The 6px is a value I chose after some experimenting, though there is surely a more mathematical way to choose that based on distance between the eye and the screen. Other values produce slightly different effects, so it’s worth exploring the difference with other values.

Filtering for the eyes 

Now that we have two overlapping scenes with a slightly different perspective, the second biggest piece of the puzzle is making sure each eye can only see the appropriate scene through the 3D glasses. It is time to create the anaglyph. We will assume our glasses have the red lens on the left eye.

Which color goes where depends on if you want to create a dark foreground with a light background or the inverse.

For starters, let’s assume we have black outlines on a white background. If you are using basic shapes and outlines you can set the red and cyan colors directly on your elements. The elements in your left scene get cyan, the right ones get red. Then we apply a mix-blend-mode: multiply to the scenes. This will make any area where the red and cyan overlap turn black. When looking through the red lens, your eye will be able to see anything that is black or cyan, and your other eye will only see the red and black through the cyan lens. This relies on the same blend mode math as the Red Reveal lens effect.

See the Pen 3D Glasses / Google Cardboard Toggle - Black on White by Dan Wilson (@danwilson) on CodePen.

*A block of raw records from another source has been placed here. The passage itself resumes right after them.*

Lemma agree_steps cands agreed contradicted :
  let r := foldl agree_step (agreed, contradicted) cands in
  ∀ v, (r.1 = Some v ∧ r.2 = false ↔
    contradicted = false ∧ (agreed = Some v ∨ agreed = None ∧ cands ≠ []) ∧ ∀ c, c ∈ cands → stated_claimed c = v).
Proof.
  revert agreed contradicted. induction cands as [|c cands IH]; intros agreed contradicted; cbv zeta; cbn [foldl].
  - intros v. simpl. setoid_rewrite elem_of_nil. naive_solver.
  - intros v. assert (∃ agreed' contradicted', agree_step (agreed, contradicted) c = (agreed', contradicted') ∧
      (contradicted' = false ∧ agreed' = Some v ↔
        contradicted = false ∧ (agreed = Some v ∨ agreed = None) ∧ stated_claimed c = v) ∧ agreed' ≠ None)
      as (agreed' & contradicted' & -> & Hstep & Hsome).
    { unfold agree_step. cbn. destruct agreed as [a|]; [destruct (decide (a = stated_claimed c)) as [->|Hne]|];
        eexists _, _; (split; [done|]); (split; [|done]); split; intros H; naive_solver. }
    rewrite IH. setoid_rewrite elem_of_cons. split.
    + intros (-> & [-> |[? _]] & Hall); [|done]. destruct Hstep as [(-> & Ha & Hc) _]; [done|].
      split; [done|]. split; [naive_solver|]. intros c' [->|?]; auto.
    + intros (-> & Ha & Hall). destruct Hstep as [_ [-> ->]]; [|split; [done|split; [by left|auto]]].
      split; [done|]. split; [naive_solver|]. apply Hall. by left.
Qed.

If you want to have a white foreground on a black background, the colors are reversed — red on the left and cyan on the right. We also change our blend mode to a screen as it similarly looks at where cyan and red overlap and turns those areas white. Now your cyan lens will reveal everything that is cyan or white, and the red lens will reveal everything that is red or white.

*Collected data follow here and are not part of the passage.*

(* ===== verification/Check.v ===== *)
(** Reconciliation of one asserted figure against the observed side:
    [crates/iaam-core/src/reconciliation/check.rs].

    [check_claim] answers that the figure matches, that it does not and by
    how much, or that there is nothing to compare it with;
    [observation_basis] says what it was compared with.  The theorems state
    when each answer is given and what it says of the journal. *)

From Stdlib Require Import ZArith QArith Lia.
From S2P Require Import Prelude External Reference Numeric Money Basics Event Correction Balances Anchors Observed.

Section Check.
Context {E : Ext}.

(** ** Data *)
Inductive ClaimValue :=
  | ValueMoney (amount : PostedMinor) (currency : CurrencyCode)
  | ValueQuantity (q : Quantity).
(** The derived [PartialEq]. *)
Definition claim_value_eqb (a b : ClaimValue) : bool :=
  match a, b with
  | ValueMoney x c, ValueMoney y d => bool_decide (x = y ∧ c = d)
  | ValueQuantity p, ValueQuantity q => quantity_eqb p q
  | _, _ => false
  end.

Inductive DiscrepancyReason := OpeningExcludedByDayBoundary.
Record Discrepancy := mkDiscrepancy {
  disc_field : string;
  disc_claimed : ClaimValue;
  disc_observed : ClaimValue;
  disc_delta : ClaimValue;
  disc_reason : option DiscrepancyReason;
}.
Inductive NotComparable := NoJournalCoverage | TaxFactsNotRecorded | OpeningNotAsserted.
Inductive ReconciliationException := UnsupportedRepoEncumbrance | UnsupportedFinancingPresent.
#[export] Instance ReconciliationException_eq_dec : EqDecision ReconciliationException.
Proof. solve_decision. Defined.

Inductive Compared := Level | ChangeSince (date : Date).
Definition compared_since (self : Compared) : option Date :=
  match self with Level => None | ChangeSince date => Some date end.
Inductive ObservedStart := StartAsserted | StartUnasserted | NoRecordedMovement | NotABalance.
Record ObservationBasis := mkBasis { basis_folded : FoldSpan; basis_start : ObservedStart; basis_compared : Compared }.

Inductive ClaimOutcome :=
  | Matched
  | Discrepant (d : Discrepancy)
  | OutcomeNotComparable (reason : NotComparable)
  | Excepted (exception : ReconciliationException).
Definition outcome_confirms (self : ClaimOutcome) : bool :=
  match self with Matched => true | Discrepant _ | OutcomeNotComparable _ | Excepted _ => false end.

See the Pen 3D Glasses / Google Cardboard Toggle by Dan Wilson (@danwilson) on CodePen.

If we want to work with more than just black and white, we can introduce additional blend modes. For a dark background, we will apply a cyan screen over our left scene, and a red screen over the second scene. This can be achieved with a cover for each scene of the given color and a mix-blend-mode: screen.

Then, to make sure the bottom image still shows through, we apply a mix-blend-mode: multiply to the whole top scene. This combination of blend modes lets you still make out how the original scene is supposed to look, and it gets that classic every-object-has-some-red-and-some-cyan look. The additional blend mode math in this case is similar to the discussion in constructing a Barrier Grid animation image.

.scene::after {
content: '';
position: absolute;
top: 0;
right: 0;
bottom: 0;
left: 0;
z-index: 1;
background: cyan;
mix-blend-mode: screen;
}
.scene:nth-of-type(2)::after {
background: red;
}
.scene:nth-of-type(2) {
mix-blend-mode: multiply;
}

See the Pen 3D Glasses: Radical Mathematical - Basics by Dan Wilson (@danwilson) on CodePen.

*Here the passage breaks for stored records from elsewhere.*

Lemma rmax_provisional s : s ≠ StatusDiscrepant → rmax s StatusProvisional = s.
Proof. by destruct s. Qed.
Lemma rmax_assoc_status (a b c : DimensionStatus) : rmax (rmax a b) c = rmax a (rmax b c).
Proof. by destruct a, b, c. Qed.
Lemma merge_slot_assoc a b c : merge_slot (merge_slot a b) c = merge_slot a (merge_slot b c).
Proof. by destruct a, b, c. Qed.
Lemma merge_slot_discrepant a b : merge_slot a b = StatusDiscrepant ↔ a = StatusDiscrepant ∨ b = StatusDiscrepant.
Proof. destruct a, b; cbn; split; try by auto; by intros []. Qed.

Lemma at_dim_insert m d d' v : at_dim (<[d := v]> m) d' = if decide (d = d') then v else at_dim m d'.
Proof. unfold at_dim. case_decide; [subst; by rewrite lookup_insert_eq|by rewrite lookup_insert_ne]. Qed.

Lemma raise_at m of_ level d :
  at_dim (raise m of_ level) d = if decide (d ∈ of_) then rmax (at_dim m d) level else at_dim m d.
Proof.
  unfold raise. assert (∀ l m, NoDup l →
    at_dim (foldl (λ m d', <[d' := rmax (default StatusProvisional (m !! d')) level]> m) m l) d =
    if decide (d ∈ l) then rmax (at_dim m d) level else at_dim m d) as H.
  { induction l as [|x l IH]; intros m0; cbn [foldl]; [done|]. intros [Hx Hnd]%NoDup_cons. rewrite IH by done.
    rewrite !at_dim_insert. unfold at_dim. destruct (decide (x = d)) as [->|Hne].
    - rewrite decide_False by done. by rewrite decide_True by left.
    - apply decide_ext. rewrite elem_of_cons. split; [by right|]. by intros [?|?]. }
  rewrite H by (unfold btree_keys; rewrite sort_by_Permutation; apply NoDup_elements).
  apply decide_ext. unfold btree_keys. by rewrite elem_of_sort_by, elem_of_elements.
Qed.

(** The levels some items of evidence give a dimension. *)
Definition levels_of (d : Dimension) (items : list EvidenceItem) : list DimensionStatus :=
  omap (λ item, if decide (d ∈ evd_dimensions item.2) then Some (status_from_level (evidence_level item.2)) else None) items.
Definition strongest (l : list DimensionStatus) : DimensionStatus := foldl rmax StatusProvisional l.
Definition own_items (account : AccountId) (period : AssertionPeriod) (evidence : list EvidenceItem) : list EvidenceItem :=
  filter (λ item : EvidenceItem, item.1 = (account, period)) evidence.
Definition has_discrepancy (d : Dimension) (checks : list ClaimCheck) : bool :=
  existsb (λ c, is_discrepant (ck_outcome c) && bool_decide (claim_dimension (ck_claim c) = d)) checks.

Lemma build_status_at group checks evidence taints d :
  status_dimension (build_status group checks evidence taints) d =
  if has_discrepancy d checks then StatusDiscrepant
  else strongest (levels_of d (own_items (grp_account group) (grp_period group) evidence)).
Proof.
  unfold status_dimension, build_status. cbn [rs_dimensions]. fold (own_items (grp_account group) (grp_period group) evidence).
  set (own := own_items _ _ _).
  change (at_dim (foldl (λ m c, if is_discrepant (ck_outcome c) then <[claim_dimension (ck_claim c) := StatusDiscrepant]> m else m)
    (foldl (λ m item, raise m (evd_dimensions item.2) (status_from_level (evidence_level item.2))) ∅ own) checks) d = 
    if has_discrepancy d checks then StatusDiscrepant else strongest (levels_of d own)).
  set (raised := foldl (λ m item, raise m (evd_dimensions item.2) (status_from_level (evidence_level item.2))) ∅ own).
  assert (at_dim raised d = strongest (levels_of d own)) as Hr.
  { unfold raised, strongest. replace StatusProvisional with (at_dim ∅ d) by done. generalize (∅ : gmap Dimension DimensionStatus) as m.
    induction own as [|item own IH]; intros m; [done|]. cbn [foldl levels_of omap list_omap]. rewrite IH, raise_at.
    unfold levels_of. cbn. by case_decide. }
  rewrite <-Hr. generalize raised. clear raised Hr. unfold has_discrepancy.
  induction checks as [|c checks IH]; intros m; [done|]. cbn [foldl existsb]. rewrite IH.
  destruct (existsb _ checks); [by rewrite orb_true_r|]. rewrite orb_false_r.
  destruct (is_discrepant _); cbn [andb]; [|done]. fold (at_dim (<[claim_dimension (ck_claim c):=StatusDiscrepant]> m) d).
  rewrite at_dim_insert. case_bool_decide; [by rewrite decide_True|by rewrite decide_False].
Qed.

Lemma merge_into_at existing status d :
  status_dimension (merge_into existing status) d = merge_slot (status_dimension existing d) (status_dimension status d).
Proof.
  unfold status_dimension, merge_into. cbn [rs_dimensions].
  change (at_dim (foldl (λ m '(k, v), <[k := merge_slot (default StatusProvisional (m !! k)) v]> m) (rs_dimensions existing)
    (btree_iter (rs_dimensions status))) d = merge_slot (at_dim (rs_dimensions existing) d) (default StatusProvisional (rs_dimensions status !! d))).
  assert (∀ (l : list (Dimension * DimensionStatus)) m, NoDup l.*1 →
    at_dim (foldl (λ m '(k, v), <[k := merge_slot (default StatusProvisional (m !! k)) v]> m) m l) d =
    merge_slot (at_dim m d) (default StatusProvisional ((list_to_map l : gmap _ _) !! d))) as H.
  { induction l as [|[k v] l IH]; intros m Hnd; cbn [foldl list_to_map foldr].
    - rewrite lookup_empty. cbn. unfold merge_slot. by destruct (at_dim m d).
    - rewrite fmap_cons in Hnd. apply NoDup_cons in Hnd as [Hk Hnd]. rewrite IH by done. rewrite at_dim_insert. unfold at_dim.
      cbn [fst snd]. destruct (decide (k = d)) as [->|Hne].
      + rewrite not_elem_of_list_to_map_1 by done. cbn. rewrite lookup_insert_eq. cbn.
        unfold merge_slot. by destruct (default _ (m !! d)), v.
      + by rewrite lookup_insert_ne by done. }
  rewrite H by apply NoDup_btree_iter. by rewrite list_to_map_btree_iter.
Qed.

Definition rs_key (st : ReconciliationStatus) : AccountId * AssertionPeriod := (rs_account st, rs_period st).
Definition row_key (row : CheckedGroup) : AccountId * AssertionPeriod := (grp_account (cg_group row), grp_period (cg_group row)).
(** The merged value of the rows of one account and interval. *)
Definition merged (evidence : list EvidenceItem) (rows : list CheckedGroup) (key : AccountId * AssertionPeriod) (d : Dimension) : option DimensionStatus :=
  match filter (λ row, row_key row = key) rows with
  | [] => None
  | (_ :: _) as own =>
    Some (if existsb (λ row, has_discrepancy d (cg_checks row)) own then StatusDiscrepant
          else strongest (levels_of d (own_items key.1 key.2 evidence)))
  end.

Lemma strongest_not_discrepant l : strongest l ≠ StatusDiscrepant.
Proof.
  unfold strongest. assert (∀ s, s ≠ StatusDiscrepant → foldl rmax s l ≠ StatusDiscrepant) as H; [|by apply H].
  induction l as [|x l IH]; intros s Hs; cbn [foldl]; [done|]. apply IH. by destruct s, x.
Qed.

Lemma merge_statuses_ok rows evidence :
  NoDup (rs_key <$> merge_statuses rows evidence) ∧
  (∀ st, st ∈ merge_statuses rows evidence → ∀ d, merged evidence rows (rs_key st) d = Some (status_dimension st d)) ∧
  (∀ row, row ∈ rows → row_key row ∈ rs_key <$> merge_statuses rows evidence).
Proof.
  unfold merge_statuses. induction rows as [|row rows (IHn & IHv & IHr)] using rev_ind.
  { split; [constructor|]. split; intros ? ?%elem_of_nil; done. }
  rewrite foldl_app. cbn [foldl]. set (sts := foldl _ [] rows) in *. unfold merge_status.
  set (fresh := build_status (cg_group row) (cg_checks row) evidence (cg_taints row)).
  set (f := λ existing, merge_into existing fresh).
  rewrite (update_or_push_ext _ (λ st, bool_decide (rs_key st = row_key row)))
    by (intros st; apply bool_decide_ext; unfold status_of, rs_key, row_key; cbn; split; [intros [-> ->]|intros [= -> ->]]; done).
  assert (∀ x, rs_key x = row_key row → rs_key (f x) = row_key row) as Hf by (intros x <-; done).
  assert (rs_key fresh = row_key row) as Hfresh by done.
  assert (∀ key d, merged evidence (rows ++ [row]) key d =
    if decide (row_key row = key) then
      Some (match merged evidence rows key d with Some v => merge_slot v (status_dimension fresh d) | None => status_dimension fresh d end)
    else merged evidence rows key d) as Hm.
  { intros key d. unfold merged. rewrite filter_app, filter_cons, filter_nil. case_decide as Hk; [|by rewrite app_nil_r].
    unfold fresh. rewrite build_status_at. subst key. cbn [fst snd row_key].
    pose proof (strongest_not_discrepant (levels_of d (own_items (grp_account (cg_group row)) (grp_period (cg_group row)) evidence))) as Hs.
    destruct (filter _ rows) as [|r rs]; cbn [app existsb]; [by rewrite orb_false_r|]. rewrite existsb_app. cbn [existsb]. rewrite orb_false_r.
    f_equal. destruct (has_discrepancy d (cg_checks r)), (existsb _ rs), (has_discrepancy d (cg_checks row)); cbn [orb]; try done;
      destruct (strongest _); done. }
  split; [by apply update_or_push_NoDup|]. split.
  - intros st Hst d. apply (update_or_push_elem rs_key) in Hst as [[Hst Hne]|[(x & Hx & Hk & ->)|[-> Hno]]]; try done.
    + rewrite Hm, decide_False by congruence. by apply IHv.
    + rewrite Hf, Hm, decide_True by done. rewrite <-Hk, (IHv x Hx d). f_equal. symmetry. apply merge_into_at.
    + rewrite Hm, Hfresh, decide_True by done. unfold merged at 1.
      destruct (filter (λ r, row_key r = row_key row) rows) as [|r rs] eqn:Hfil; [done|]. destruct Hno.
      assert (r ∈ filter (λ r, row_key r = row_key row) rows) as [Hk Hin]%list_elem_of_filter by (rewrite Hfil; left).
      rewrite <-Hk. by apply IHr.
  - intros r [Hr| ->%list_elem_of_singleton]%elem_of_app.
    + apply IHr in Hr as (st & Hk & Hst)%list_elem_of_fmap. rewrite Hk. destruct (decide (rs_key st = row_key row)) as [He|He].
      * rewrite He, <-(Hf st He). apply list_elem_of_fmap_2. apply (update_or_push_elem rs_key); try done. right; left. by exists st.
      * apply list_elem_of_fmap_2. apply (update_or_push_elem rs_key); try done. by left.
    + destruct (decide (row_key row ∈ rs_key <$> sts)) as [(st & Hk & Hst)%list_elem_of_fmap|Hno].
      * rewrite <-(Hf st (eq_sym Hk)). apply list_elem_of_fmap_2. apply (update_or_push_elem rs_key); try done. right; left. by exists st.
      * rewrite <-Hfresh. apply list_elem_of_fmap_2. apply (update_or_push_elem rs_key); try done. right; right. done.
Qed.
End Statuses.

(** ** From the rows to the journal *)
Section RowLemmas.
Context {E : Ext}.

Lemma apply_exceptions_discrepant o a d exc x :
  apply_exceptions o a d exc = Discrepant x ↔ o = Discrepant x ∧ exceptions_covers exc a d = None.
Proof. unfold apply_exceptions. destruct o, (exceptions_covers exc a d); split; try done; try (by intros []); by intros [= ->]. Qed.
Lemma apply_exceptions_matched o a d exc : apply_exceptions o a d exc = Matched ↔ o = Matched.
Proof. unfold apply_exceptions. by destruct o, (exceptions_covers exc a d). Qed.

Lemma has_discrepancy_elem d checks :
  has_discrepancy d checks = true ↔ ∃ c x, c ∈ checks ∧ ck_outcome c = Discrepant x ∧ claim_dimension (ck_claim c) = d.
Proof.
  unfold has_discrepancy. rewrite existsb_exists. setoid_rewrite <-list_elem_of_In. split.
  - intros (c & Hc & [Ho Hd%bool_decide_eq_true]%andb_prop). destruct (ck_outcome c) eqn:He; try done. by exists c, d0.
  - intros (c & x & Hc & Ho & Hd). exists c. by rewrite Ho, Hd, bool_decide_true.
Qed.

Lemma confirmed_dimensions_elem d checks tainted :
  d ∈ confirmed_dimensions checks tainted ↔
  (∃ c, c ∈ checks ∧ ck_outcome c = Matched ∧ claim_dimension (ck_claim c) = d) ∧ has_discrepancy d checks = false ∧ d ∉ tainted.
Proof.
  unfold confirmed_dimensions.
  set (step := λ '(confirmed, broken) c, let dimension := claim_dimension (ck_claim c) in
      match ck_outcome c with
      | Matched => ({[dimension]} ∪ confirmed, broken)
      | Discrepant _ => (confirmed, {[dimension]} ∪ broken)
      | OutcomeNotComparable _ | Excepted _ => (confirmed, broken)
      end).
  assert (∀ (C B : gset Dimension), let r := foldl step (C, B) checks in
    (d ∈ r.1 ↔ d ∈ C ∨ ∃ c, c ∈ checks ∧ ck_outcome c = Matched ∧ claim_dimension (ck_claim c) = d) ∧
    (d ∈ r.2 ↔ d ∈ B ∨ has_discrepancy d checks = true)) as H.
  { induction checks as [|c checks IH]; intros C B; cbn [foldl].
    - split; (split; [by left|]); [intros [?|(? & ?%elem_of_nil & _)]; done|by intros [?|?]].
    - setoid_rewrite elem_of_cons. unfold has_discrepancy. cbn [existsb]. fold (has_discrepancy d checks).
      unfold step at 2 4. destruct (ck_outcome c) eqn:Ho; destruct (IH C B) as [H1 H2]; cbn [is_discrepant andb orb].
      + destruct (IH ({[claim_dimension (ck_claim c)]} ∪ C) B) as [-> ->]. rewrite elem_of_union, elem_of_singleton. split; [|done].
        split; [intros [[->|?]|(c' & ? & ?)]; [right; exists c; by repeat split; [left|..]|by left|right; exists c'; by split; [right|]]|].
        intros [?|(c' & [->|?] & ? & ?)]; [by left; right|by left; left|right; by exists c'].
      + destruct (IH C ({[claim_dimension (ck_claim c)]} ∪ B)) as [-> ->]. rewrite elem_of_union, elem_of_singleton, orb_true_iff, bool_decide_eq_true.
        split; [split; [intros [?|(c' & ? & ?)]; [by left|right; exists c'; by split; [right|]]|intros [?|(c' & [->|?] & ? & ?)]; [by left|congruence|right; by exists c']]|].
        split; [intros [[->|?]|?]; auto|intros [?|[<-|?]]; auto].
      + rewrite H1, H2. split; [|done]. split; [intros [?|(c' & ? & ?)]; [by left|right; exists c'; by split; [right|]]|
          intros [?|(c' & [->|?] & ? & ?)]; [by left|congruence|right; by exists c']].
      + rewrite H1, H2. split; [|done]. split; [intros [?|(c' & ? & ?)]; [by left|right; exists c'; by split; [right|]]|
          intros [?|(c' & [->|?] & ? & ?)]; [by left|congruence|right; by exists c']]. }
  destruct (H ∅ ∅) as [H1 H2]. destruct (foldl step (∅, ∅) checks) as [C B]. cbn in H1, H2.
  rewrite !elem_of_difference, H1, H2. rewrite <-not_true_iff_false. set_solver.
Qed.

Animating with 3D 3D Transforms 

Since we are already positioning everything in our scene with 3D Transforms, we can even animate our scene and take further advantage of the perspective. Performance can be affected as we are doing duplicate animations in a 3D space, and those animations are happening behind blend modes.

See the Pen 3D Glasses: Radical Mathematical by Dan Wilson (@danwilson) on CodePen.

Google Cardboard 

Even if you are unable to find a place to sell you cheap 3D glasses, you are in luck if you own a not-as-cheap-but-still-not-exorbitant version of Google Cardboard. It uses similar alignment of images based on altering viewing angles between the eyes. Except here the images are not overlayed, they appear side by side. This example uses the same perspective origin offset, and presents the two scenes side by side. They seem identical while they are apart, but the minor offset is just enough to give an additional illusion of depth when palced inside a Cardboard device.

See the Pen Google Cardboard: Cube by Dan Wilson (@danwilson) on CodePen.

Rest assured: If as a society we figure out how to fit two tiny web browsers inside a classic View-Master reel then I will update this article as it could use similar perspective origin magic.